Willie Mays Aikens (born October 14, 1954) is an American professional baseball player and first baseman who played in Major League Baseball for the California Angels, Kansas City Royals, and Toronto Blue Jays from 1977 to 1985.

He had established himself as one of the best forwards in the game before drugs derailed his career. In 1994, Aikens was sentenced to 20 years in prison on four counts of distribution of crack cocaine and use of a firearm in drug trafficking.

He was released on June 4, 2008, following changes to federal drug laws and is sometimes cited as an example of the results of mandatory maximum sentencing for drug offenses.


Aikens grew up in poverty in the community of Bruce Hill in Seneca, South Carolina. He was a standout athlete in baseball, football and basketball at Seneca High School and attended historically black South Carolina State University on a baseball and football scholarship.

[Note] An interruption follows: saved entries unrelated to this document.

(** A slot as the program fills it: populated when the texts of all the
    slots up to and including [i] convert. *)
Fixpoint slot_in_sequence (dollar : Document) (i : nat) : bool :=
  match i with
  | O => converts (timing_text dollar 0)
  | S j => slot_in_sequence dollar j && converts (timing_text dollar i)
  end.

(** The record once the texts and the tags are assigned, before the
    first time is converted. *)
Definition texts_record (dollar : Document) (u : jsstring) : Mosque :=
  let divs := query dollar (Class (js "bodyLink")) in
  let tbodies := query dollar (Tag (js "tbody")) in
  {| description := Some (cleanText (text (eq divs 1)));
     address := Some (cleanText (text (eq divs 0)));
     url := Some u;
     quickFacts := descendant_tags (Tag (js "div")) (eq tbodies 212);
     governance := descendant_tags (Tag (js "div")) (eq tbodies 214);
     prayerTimings := no_timings |}.

(** A node of the document: a root or a descendant of one. *)
Definition InDocument (x : Node) (d : Document) : Prop :=
  exists root, In root d /\ (x = root \/ Descendant x root).

Definition populated {A : Type} (o : option A) : bool :=
  match o with
  | Some _ => true
  | None => false
  end.

(** A slot, when populated, holds a date that [convertToDate] returned
    for the text [s]. *)
Definition converted_from {World : Type} (Date_now : World -> Z * World)
    (s : jsstring) (slot : option Date) : Prop :=
  match slot with
  | Some d =>
      exists w0, convertToDate Date_now s w0 = (inr d, snd (Date_now w0))
  | None => True
  end.

End DocSpec.

(** ** Concrete collaborators for the examples *)


Module Fixture.

(** A world without state whose clock stands at a fixed time value. *)
Definition clock (now : Z) (w : unit) : Z * unit := (now, w).

(** 3 November 2025, 09:15:27.500 UTC. *)
Definition morning : Z := 1762161327500.

Definition Date_now : unit -> Z * unit := clock morning.

Fixpoint assoc {A : Type} (l : list (jsstring * A)) (k : jsstring)
  : option A :=
  match l with
  | [] => None
  | (k', v) :: rest => if JsString.eqb k' k then Some v else assoc rest k
  end.

(** A site: the pages that can be fetched, each given by its URL and its
    parsed tree; the body of a page is represented by its URL. *)
Definition site := list (jsstring * Document).

Definition axios_get (pages : site) (u : jsstring) (w : unit)
  : (exn + jsstring) * unit :=
  match assoc pages u with
  | Some _ => (inr u, w)
  | None => (inl (Error "Request failed with status code 404"), w)
  end.

Definition cheerio_load (pages : site) (data : jsstring) : exn + Document :=
  match assoc pages data with
  | Some d => inr d
  | None => inr []
  end.

Definition run (pages : site) : list Mosque :=
  fst (scrape Date_now (axios_get pages) (cheerio_load pages) tt).

Definition el (name : string) (children : list Node) : Node :=
  Element (js name) [] children.

Definition el_class (name cls : string) (children : list Node) : Node :=
  Element (js name) [(js "class", js cls)] children.

Definition page (body : list Node) : Document :=
  [el "html" [el "head" []; el "body" body]].

Definition link (href : string) (label : string) : Node :=
  el_class "div" "titleBS"
    [Element (js "a") [(js "href", js href)] [Text (js label)]].

Definition micro (t : string) : Node :=
  el_class "td" "microLink" [Text (js t)].

Definition index_url : jsstring := DOMAIN ++ SUB.

(** An index with two links. *)
Definition index_page : Document :=
  page [link "/mosque/1" "Masjid One"; link "/mosque/2" "Masjid Two"].

(** A detail page with address, description and the six times. *)
Definition full_page : Document :=
  page [ el_class "div" "bodyLink" [Text (js " 12 Main St ")];
         el_class "div" "bodyLink" [Text (js "Open daily")];
         micro "05:30 (CST)"; micro "06:45 (CST)"; micro "12:10 (CST)";
         micro "15:05 (CST)"; micro "17:40 (CST)"; micro "19:00 (CST)" ].

(** A detail page with one body text and no time at all. *)
Definition address_only_page : Document :=
  page [ el_class "div" "bodyLink" [Text (js "12 Main St")] ].

(** A detail page with exactly four times. *)
Definition four_times_page : Document :=
  page [ micro "05:30 (CST)"; micro "06:45 (CST)"; micro "12:10 (CST)";
         micro "15:05 (CST)" ].

(** A detail page whose first time is not a time; the five others are. *)
Definition bad_fajr_page : Document :=
  page [ micro "n/a"; micro "06:45 (CST)"; micro "12:10 (CST)";
         micro "15:05 (CST)"; micro "17:40 (CST)"; micro "19:00 (CST)" ].

(** A detail page whose table body number 212 holds a tag in a cell, as
    the rows of a table do. *)
Definition facts_page : Document :=
  page (repeat (el "tbody" []) 212
        ++ [ el "tbody" [el "tr" [el "td" [el "div" [Text (js "Parking")]]]] ]).

Definition one_link_site (detail : Document) : site :=
  [ (index_url, page [link "/mosque/1" "Masjid One"]);
    (DOMAIN ++ js "/mosque/1", detail) ].

(** The index with two links, the first of which cannot be fetched. *)
Definition half_site : site :=
  [ (index_url, index_page); (DOMAIN ++ js "/mosque/2", full_page) ].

As S.C. State baseball dropped out after Aikens freshman year, Willie McNeil, Aikens high school baseball coach, helped him start a summer semi-pro baseball league in Baltimore, Maryland. While playing in Baltimore, he caught the attention of California Angels scout Walter Ues and was selected by the Angels with the number two pick in the January 1975 MLB Draft.

Aikens soon became one of the top players in the California farm system, hitting a league-high 30 homers and scoring 117 runs for the El Paso Diablos in 1976.

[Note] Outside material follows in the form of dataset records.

(** * car-racing-game: the ECS engine, the physics components and the track grid

    A shallow embedding of the JavaScript sources

    - [src/js/config/GameConfig.js]: the track grid and the conversions
      between world and grid coordinates (module [GameConfig]);
    - [src/js/engine/Entity.js]: the component map of an entity
      ([Entity_addComponent] and its siblings);
    - the components file: [Transform] and [Physics]
      ([Physics_applyForce], [Physics_setDirection], [Physics_update]);
    - [src/js/entities/Car.js]: [CarPhysics]
      ([CarPhysics_update], [CarPhysics_checkTrackCollision_body]);
    - the engine file: the frame limiter of [class Game] (module [Game]);

    followed by the properties of them that the specification states.

    Numbers.  A JavaScript number is modelled by an exact number: a real
    ([R]) in the physics code, which calls [Math.sqrt], and a rational ([Q])
    in the game loop, which only adds, subtracts, divides and takes
    remainders, so that the loop can be run on concrete timestamps.
    Rounding, NaN and the infinities are outside the model.

    Objects.  Entities and components are objects with identity; they live in
    a store ([World]) and refer to one another by location ([loc]), so that a
    Physics component reaches the Transform it writes to the way the source
    does, through [this.entity.getComponent('Transform')]. *)

From Stdlib Require Import Reals Lra QArith Qround ZArith.
From stdpp Require Import gmap strings list fin_maps.

Local Open Scope R_scope.

(** ** JavaScript comparisons on the real-number model *)

(** [a > b] on numbers is decided, so that the source's tests can be
    written [bool_decide (a > b)]. *)
#[global] Instance Rgt_rel_dec : RelDecision Rgt := Rgt_dec.

(** [Math.floor] of a real: the integer [z] with [z <= r < z + 1]. *)
Definition Math_floor (r : R) : Z := Int_part r.

(** ** GameConfig.js *)

Module GameConfig.

(** [GameConfig.TRACK] *)
Definition TILE_WIDTH : R := 40.
Definition TILE_HEIGHT : R := 40.
Definition COLS : Z := 20.
Definition ROWS : Z := 15.

(** [GameConfig.TRACK.TYPES] *)
Definition ROAD : Z := 0.
Definition WALL : Z := 1.
Definition PLAYER_START : Z := 2.
Definition GOAL : Z := 3.
Definition TREE : Z := 4.
Definition FLAG : Z := 5.

(** [GameConfig.CAR.PHYSICS] *)
Definition GROUND_SPEED_DECAY : R := 95 / 100.
Definition MAX_SPEED : R := 200.
Definition COLLISION_BOUNCE : R := - (1 / 10).

(** [TRACK_GRID]: 15 rows of 20 tile codes, row by row. *)
Definition TRACK_GRID : list Z :=
  [ 1;1;1;1;1; 1;1;1;1;1; 1;1;1;1;1; 1;1;1;1;1;
    1;0;3;0;0; 0;0;0;0;0; 0;0;0;0;1; 4;0;0;0;1;
    1;0;3;0;0; 0;0;0;0;0; 0;0;0;0;1; 4;2;2;0;1;
    1;4;1;1;1; 1;1;1;1;1; 1;0;0;0;1; 1;0;0;0;1;
    1;1;1;0;0; 1;4;4;0;1; 0;0;0;0;0; 1;0;0;0;1;

    1;0;0;0;0; 0;0;0;0;5; 0;0;0;0;1; 1;0;0;0;1;
    1;0;0;0;0; 0;0;0;0;0; 0;0;0;0;1; 1;0;0;0;1;
    1;0;0;5;0; 0;0;0;0;0; 0;0;0;0;1; 1;0;0;0;1;
    1;0;0;1;1; 1;1;1;1;1; 1;1;1;1;1; 1;0;0;0;1;
    1;0;0;0;0; 1;0;0;0;0; 0;0;0;0;1; 1;0;0;0;1;

    1;0;0;0;0; 1;0;0;0;0; 0;0;0;0;0; 1;0;0;0;1;
    1;0;0;0;0; 5;0;0;0;5; 0;0;0;0;0; 5;0;0;0;1;
    1;0;0;0;0; 0;0;0;0;1; 0;0;0;0;0; 0;0;0;0;1;
    1;0;0;0;0; 0;0;0;0;1; 1;0;0;0;0; 0;0;0;0;1;
    1;1;1;1;1; 1;1;1;1;1; 1;1;1;1;1; 1;1;1;1;1 ]%Z.

(** [getTrackTileAt(col, row)].  The result of an array read is an
    [option]: [None] is JavaScript's [undefined]. *)
Definition getTrackTileAt (col row : Z) : option Z :=
  if ((col <? 0) || (col >=? COLS) || (row <? 0) || (row >=? ROWS))%Z
  then Some WALL
  else
    let index := (row * COLS + col)%Z in
    TRACK_GRID !! Z.to_nat index.

(** [isObstacle(col, row)]: [tileType !== ROAD]. *)
Definition isObstacle (col row : Z) : bool :=
  let tileType := getTrackTileAt col row in
  negb (bool_decide (tileType = Some ROAD)).

(** [worldToGrid(x, y)] returns [{col, row}]. *)
Definition worldToGrid (x y : R) : Z * Z :=
  (Math_floor (x / TILE_WIDTH), Math_floor (y / TILE_HEIGHT)).

(** [gridToWorld(col, row)] returns [{x, y}], the centre of the tile. *)
Definition gridToWorld (col row : R) : R * R :=
  (col * TILE_WIDTH + TILE_WIDTH / 2, row * TILE_HEIGHT + TILE_HEIGHT / 2).

End GameConfig.


(** ** The object store *)

(** The identity of an object (an entity or a component). *)
Abbreviation loc := positive.

(** A [{x, y}] object literal.  The source never shares one between two
    owners (it copies the coordinates), so it is modelled by value. *)
Record Vec2 := mkVec2 { vec_x : R; vec_y : R }.

(** The fields of [class Transform] (its constructor's parameters and
    [velocity]). *)
Record Transform := mkTransform {
  position : Vec2;
  rotation : R;
  scale : Vec2;
  velocity : Vec2
}.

He began the 1977 season with the Angels’ Triple-A affiliate in Salt Lake City, where he hit 14 homers and hit a strong .336. medium strike. He was placed on the Angels’ major league roster at the end of the Minor League season in September, where he hit a very unimpressive .198 with 91 at-bats in 42 games and missed his first major league home run.

Aikens returned to hitting in 1978, hitting .326 with 29 home runs and 110 RBIs for the Salt Lake City Gulls of the Pacific Coast League. He returned to the majors in 1979, taking over DH duties and replacing Rod Carew at first base in June and July while Carew was out with a thumb injury and was very productive. In his rookie season, he hit .280 with 21 homers and 81 RBI.

The Angels traded Aikens and Rance Mullinix to the Kansas City Royals for Al Cowens and Todd Cruz at the winter meetings on December 6, 1979. Craig Eaton was sent to California four months later on April 1, 1980, to complete the deal.

Aikens inherited the first baseman’s job upon his arrival in Kansas City, despite not being a very good fielder (he committed a league-leading 12 errors in 1980). Recovering from knee surgery, he got off to a slow start but hit well in the second half of the season.

He finished second on his team behind George Brett in both home runs and RBIs with 20 and 98, respectively. The Royals won their division by 14 games and met the New York Yankees in the American League Championship Series for the third time in four years.

After falling short in 1976, 1977 and 1978, the Royals swept the Yankees in three games in the 1980 American League Championship Series to face the Philadelphia Phillies in the World Series.

Aikens hit two home runs in Game 1 (his 26th birthday) and Game 4 of the 1980 World Series. Until Chase Utley accomplished the same feat in 2009, he was the only player in World Series history to twice managed to hit two home runs in the same game during the same World Series.

He also had the game-winning RBI in the tenth inning of Game 3, the Royals’ first win in a World Series game. Aikens hit .400, but the Royals lost the World Series in six games.